Problem Description –
Employee table holds all employees. The employee table has three columns: Employee Id, Company Name, and Salary.
Write a SQL query to find the median salary of each company. Bonus points if you can solve it without using any built-in SQL functions.
Difficulty Level – Hard
WITH cte AS ( SELECT id, company, Salary, ROW_NUMBER() OVER(PARTITION BY company ORDER BY Salary) as rn, COUNT(*) OVER(PARTITION BY company ) as rc FROM Employee ) SELECT Id, company, salary FROM cte WHERE rn IN ( (rc+1 ) DIV 2 , (rc+2) DIV 2 )
Most of the time when the interviewers asked you to find the median, they want you to calculate it without any functions like percentile_cont , so that is what we are going to do.
Let’s first look at the common table expression. If you run the following query –
SELECT id, company, Salary, ROW_NUMBER() OVER(PARTITION BY company ORDER BY Salary) as rn, COUNT(*) OVER(PARTITION BY company ) as rc FROM Employee
The output will be –
For Company A, we have six rows of data, So ROW_NUMBER() function will assign values from 1 to 6, and the COUNT() window function will produce the output of 6 for all the rows. For company B we have 6 rows and for company C we have 5 rows.

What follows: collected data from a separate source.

(** * Further properties of the program *)

(** ** Tags *)

(** X1. [get_value_for_tag_key] returns the value of the first tag whose
    key is the one asked for, whatever follows it, and the empty string
    when no tag has that key.  A tag without [Key] counts as having the
    empty key, and one without [Value] as having the empty value. *)
Theorem get_value_for_tag_key_first_match tags key :
  (Forall (λ item, tag_key item ≠ key) tags → get_value_for_tag_key tags key = "")
  ∧ (∀ before item after,
       tags = before ++ item :: after →
       Forall (λ i, tag_key i ≠ key) before →
       tag_key item = key →
       get_value_for_tag_key tags key = tag_value item).
Proof.
  split.
  - induction 1 as [|item tags Hne _ IH]; cbn [get_value_for_tag_key]; [done|].
    apply String.eqb_neq in Hne. unfold tag_key in Hne. by rewrite Hne.
  - intros before item after -> Hbefore Hitem.
    induction Hbefore as [|i before Hne _ IH]; cbn [get_value_for_tag_key app].
    + apply String.eqb_eq in Hitem. unfold tag_key in Hitem. by rewrite Hitem.
    + apply String.eqb_neq in Hne. unfold tag_key in Hne. by rewrite Hne.
Qed.

(** ** Subnets *)

Lemma process_subnet_list_loop subnets :
  ∀ acc,
    for_each subnets
      (λ s (subnet_id_list : list string),
         if String.eqb (SubnetStatus s) "Active"
         then mret (subnet_id_list ++ [SubnetIdentifier s])
         else
           print ("WARNING. Subnet " +:+ SubnetIdentifier s
                  +:+ " in DBSubnetGroup is not 'Active'");;
           mret subnet_id_list)
      acc
    = (map inactive_subnet_warning (List.filter (λ s, negb (subnet_active s)) subnets),
       Ok (acc ++ map SubnetIdentifier (List.filter subnet_active subnets))).
Proof.
  induction subnets as [|s subnets IH]; intros acc; cbn [for_each List.filter map].
  - by rewrite app_nil_r.
  - cbn beta. change (String.eqb (SubnetStatus s) "Active") with (subnet_active s).
    destruct (subnet_active s); mred; rewrite IH; cbn [fst snd negb map app];
      by rewrite <- ?app_assoc.
Qed.

(** X2. [process_subnet_list] returns the identifiers of the subnets whose
    status is "Active", in input order, prints one warning for every other
    subnet, and never raises. *)
Theorem process_subnet_list_active subnets :
  process_subnet_list subnets
  = (map inactive_subnet_warning (List.filter (λ s, negb (subnet_active s)) subnets),
     Ok (map SubnetIdentifier (List.filter subnet_active subnets))).
Proof. unfold process_subnet_list. by rewrite process_subnet_list_loop. Qed.

Lemma find_subnet_for_ip_loop_output a subnets :
  output (find_subnet_for_ip_loop a subnets) = [].
Proof.
  induction subnets as [|s subnets IH]; cbn [find_subnet_for_ip_loop]; [done|].
  destruct (ipaddress.ip_network (subnet_CidrBlock s)) as [net|]; mred; [|done].
  by destruct (ipaddress.contains net a).
Qed.

Lemma find_subnet_for_ip_loop_found a before s after :
  forallb (λ s', subnet_parses s' && negb (subnet_contains a s')) before = true →
  subnet_contains a s = true →
  outcome (find_subnet_for_ip_loop a (before ++ s :: after)) = Ok (Some s).
Proof.
  intros Hbefore Hs.
  induction before as [|s' before IH]; cbn [find_subnet_for_ip_loop app].
  - unfold subnet_contains in Hs.
    destruct (ipaddress.ip_network (subnet_CidrBlock s)) as [net|]; mred; [|done].
    by rewrite Hs.
  - simpl in Hbefore. apply andb_prop in Hbefore as [Hs' Hbefore].
    unfold subnet_parses, subnet_contains in Hs'.
    destruct (ipaddress.ip_network (subnet_CidrBlock s')) as [net|]; mred; [|done].
    destruct (ipaddress.contains net a); [done|]. by apply IH.
Qed.

Lemma find_subnet_for_ip_loop_none a subnets :
  forallb (λ s', subnet_parses s' && negb (subnet_contains a s')) subnets = true →
  outcome (find_subnet_for_ip_loop a subnets) = Ok None.
Proof.
  induction subnets as [|s' subnets IH]; cbn [find_subnet_for_ip_loop forallb]; [done|].
  intros [Hs' Hrest]%andb_prop. unfold subnet_parses, subnet_contains in Hs'.
  destruct (ipaddress.ip_network (subnet_CidrBlock s')) as [net|]; mred; [|done].
  destruct (ipaddress.contains net a); [done|]. by apply IH.
Qed.

Lemma find_subnet_for_ip_outcome aws subnet_id_list ip_address_str verbose a :
  ipaddress.ip_address ip_address_str = Some a →
  outcome (find_subnet_for_ip aws subnet_id_list ip_address_str verbose)
  = if (length subnet_id_list =? length (describe_subnets aws subnet_id_list))%nat
    then map_result (λ s, (s, describe_subnets aws subnet_id_list))
           (outcome (find_subnet_for_ip_loop a (describe_subnets aws subnet_id_list)))
    else Raise AssertionError.
Proof.
  intros Ha. unfold find_subnet_for_ip, get_subnets.
  destruct (length subnet_id_list =? length _)%nat;
    destruct verbose; cbn [when]; mred; try done;
    rewrite Ha; mred;
    destruct (find_subnet_for_ip_loop a _) as [l [s|e]]; by mred.
Qed.

(** X3. [find_subnet_for_ip] raises [AssertionError] when the API returns
    another number of subnets than was asked for.  Otherwise it returns
    the first subnet whose CIDR block contains the address, together with
    all the subnets; the subnets after that one are not even parsed.  It
    returns no subnet when every CIDR block is valid and none contains the
    address. *)
Theorem find_subnet_for_ip_first aws subnet_id_list ip_address_str verbose a :
  ipaddress.ip_address ip_address_str = Some a →
  let subnets := describe_subnets aws subnet_id_list in
  let result := outcome (find_subnet_for_ip aws subnet_id_list ip_address_str verbose) in
  (length subnet_id_list ≠ length subnets → result = Raise AssertionError)
  ∧ (length subnet_id_list = length subnets →
     (∀ before s after,
        subnets = before ++ s :: after →
        forallb (λ s', subnet_parses s' && negb (subnet_contains a s')) before = true →
        subnet_contains a s = true →
        result = Ok (Some s, subnets))
     ∧ (forallb (λ s', subnet_parses s' && negb (subnet_contains a s')) subnets = true →
        result = Ok (None, subnets))).
Proof.
  intros Ha subnets result. unfold result.
  rewrite (find_subnet_for_ip_outcome _ _ _ _ _ Ha). fold subnets. split.
  - intros Hne%Nat.eqb_neq. by rewrite Hne.
  - intros Heq%Nat.eqb_eq. rewrite Heq. split.
    + intros before s after Hsub Hbefore Hs. rewrite Hsub at 1.
      by rewrite (find_subnet_for_ip_loop_found _ _ _ _ Hbefore Hs).
    + intros Hnone. by rewrite (find_subnet_for_ip_loop_none _ _ Hnone).
Qed.

(** ** Route tables of subnets *)

(** X4. [get_route_table_for_subnet] returns the route table explicitly
    associated with the subnet when there is exactly one, falls back to
    the VPC's main route table when there is none and the VPC has exactly
    one main route table, and in every other case fails an assertion. *)
Theorem get_route_table_for_subnet_fallback aws vpc_id subnet_id verbose rt :
  (outcome (get_route_table_for_subnet aws vpc_id subnet_id verbose) = Ok rt
   ↔ describe_route_tables_for_subnet aws subnet_id = [rt]
     ∨ (describe_route_tables_for_subnet aws subnet_id = []
        ∧ describe_main_route_tables aws vpc_id = [rt]))
  ∧ (∀ e, outcome (get_route_table_for_subnet aws vpc_id subnet_id verbose) = Raise e →
          e = AssertionError).
Proof.
  unfold get_route_table_for_subnet, get_main_route_table_for_vpc.
  destruct (describe_route_tables_for_subnet aws subnet_id) as [|t [|? ?]]; mred.
  - destruct (describe_main_route_tables aws vpc_id) as [|t' [|? ?]]; mred;
      destruct verbose; cbn [when]; mred; cbn [outcome snd];
      (split; [split; [intros [= <-] || intros [=]; auto
                      |intros [[=]|[_ [=]]]; by subst]
              |by intros e [= <-] || intros e [=]]).
  - destruct verbose; cbn [when]; mred; cbn [outcome snd];
      (split; [split; [intros [= <-]; auto|intros [[= ->]|[[=] _]]; done]|intros e [=]]).
  - cbn [outcome snd].
    split; [split; [intros [=]|intros [[=]|[[=] _]]]|by intros e [= <-]].
Qed.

Now let’s look at the other part of the query –
SELECT Id, company, salary FROM cte WHERE rn IN ( (rc+1 ) DIV 2 , (rc+2) DIV 2 )
In the WHERE clause, we are using DIV for division instead of ‘/’ because we want an integer division. When we have an even number of rows like 6 in the case of companies A and B. This expression will evaluate to –
SELECT (6+1) DIV 2 first_div, (6+2) DIV 2 second_div
The first division will result in 3 and the second one is 4, which is what we need. The median will be the average of the 3rd and the 4th-row value.
And when we will have odd numbers, then the expression will evaluate to –
SELECT (5+1) DIV 2 first_div, (5+2) DIV 2 second_div
For both the division we will get 3. If we have 5 numbers then the median will be the number in the 3rd row given the data is sorted from lowest to highest.
So, this expression takes care of both the scenario of even and odd rows of data.